In the records below, count every line containing "computations". Reply with the number only.
┏━━
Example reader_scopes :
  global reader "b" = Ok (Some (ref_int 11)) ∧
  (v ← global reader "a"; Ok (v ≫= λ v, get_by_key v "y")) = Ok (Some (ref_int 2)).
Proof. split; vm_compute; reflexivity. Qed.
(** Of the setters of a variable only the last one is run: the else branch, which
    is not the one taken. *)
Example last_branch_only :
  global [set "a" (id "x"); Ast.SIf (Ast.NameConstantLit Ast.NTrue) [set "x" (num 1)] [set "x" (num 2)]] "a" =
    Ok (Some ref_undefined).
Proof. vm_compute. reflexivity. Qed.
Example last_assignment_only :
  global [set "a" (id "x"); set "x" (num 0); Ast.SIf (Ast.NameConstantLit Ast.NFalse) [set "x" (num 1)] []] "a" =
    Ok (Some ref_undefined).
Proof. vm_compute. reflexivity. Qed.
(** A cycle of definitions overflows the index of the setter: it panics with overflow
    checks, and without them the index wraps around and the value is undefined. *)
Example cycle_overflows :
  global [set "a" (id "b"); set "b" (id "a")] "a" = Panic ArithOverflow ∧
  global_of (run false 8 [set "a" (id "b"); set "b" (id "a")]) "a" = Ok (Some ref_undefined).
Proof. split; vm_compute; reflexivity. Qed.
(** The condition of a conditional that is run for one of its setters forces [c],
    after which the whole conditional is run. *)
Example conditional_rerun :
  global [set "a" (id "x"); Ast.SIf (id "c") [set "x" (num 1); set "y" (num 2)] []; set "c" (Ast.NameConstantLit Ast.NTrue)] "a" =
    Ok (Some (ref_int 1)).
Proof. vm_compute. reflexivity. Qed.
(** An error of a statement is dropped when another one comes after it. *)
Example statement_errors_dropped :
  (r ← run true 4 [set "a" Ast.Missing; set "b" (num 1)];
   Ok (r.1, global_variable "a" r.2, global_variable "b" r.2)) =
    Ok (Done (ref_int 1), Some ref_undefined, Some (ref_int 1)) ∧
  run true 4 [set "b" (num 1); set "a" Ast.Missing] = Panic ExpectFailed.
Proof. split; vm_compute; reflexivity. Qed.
┗━━
┏━━
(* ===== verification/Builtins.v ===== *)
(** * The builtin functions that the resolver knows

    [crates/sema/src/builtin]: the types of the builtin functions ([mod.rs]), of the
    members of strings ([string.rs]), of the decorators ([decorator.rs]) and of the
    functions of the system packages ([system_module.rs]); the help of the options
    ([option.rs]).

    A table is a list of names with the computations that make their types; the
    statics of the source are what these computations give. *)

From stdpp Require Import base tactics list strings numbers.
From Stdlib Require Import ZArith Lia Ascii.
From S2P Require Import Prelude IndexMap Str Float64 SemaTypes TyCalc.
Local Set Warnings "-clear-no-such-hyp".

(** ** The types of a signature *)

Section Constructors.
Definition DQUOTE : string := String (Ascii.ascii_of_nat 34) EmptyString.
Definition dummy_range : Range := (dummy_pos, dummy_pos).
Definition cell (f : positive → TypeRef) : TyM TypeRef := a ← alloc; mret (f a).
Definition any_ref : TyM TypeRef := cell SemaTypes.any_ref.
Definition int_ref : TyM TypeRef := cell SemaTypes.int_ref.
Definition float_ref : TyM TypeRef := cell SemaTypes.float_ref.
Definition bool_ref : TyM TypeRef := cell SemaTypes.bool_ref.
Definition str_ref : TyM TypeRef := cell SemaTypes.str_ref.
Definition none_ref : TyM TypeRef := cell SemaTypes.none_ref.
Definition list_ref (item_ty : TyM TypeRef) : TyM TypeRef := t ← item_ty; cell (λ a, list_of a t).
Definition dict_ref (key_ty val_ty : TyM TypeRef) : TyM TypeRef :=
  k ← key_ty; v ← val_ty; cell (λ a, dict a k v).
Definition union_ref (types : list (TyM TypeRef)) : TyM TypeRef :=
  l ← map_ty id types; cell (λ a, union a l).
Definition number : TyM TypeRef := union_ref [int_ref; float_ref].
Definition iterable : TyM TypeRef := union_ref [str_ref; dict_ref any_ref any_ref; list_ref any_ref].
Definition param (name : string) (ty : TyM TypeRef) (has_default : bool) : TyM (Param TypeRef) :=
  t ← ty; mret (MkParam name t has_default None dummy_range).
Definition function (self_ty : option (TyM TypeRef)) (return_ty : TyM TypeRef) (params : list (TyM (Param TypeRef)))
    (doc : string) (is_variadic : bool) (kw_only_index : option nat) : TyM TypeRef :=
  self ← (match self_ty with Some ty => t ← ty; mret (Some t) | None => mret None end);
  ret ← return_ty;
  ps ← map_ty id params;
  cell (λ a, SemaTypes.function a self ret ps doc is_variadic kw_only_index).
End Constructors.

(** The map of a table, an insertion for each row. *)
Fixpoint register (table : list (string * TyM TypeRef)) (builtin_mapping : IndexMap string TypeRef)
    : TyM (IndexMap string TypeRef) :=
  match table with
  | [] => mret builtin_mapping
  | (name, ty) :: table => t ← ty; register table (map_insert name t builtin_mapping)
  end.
┗━━
The completed task:
2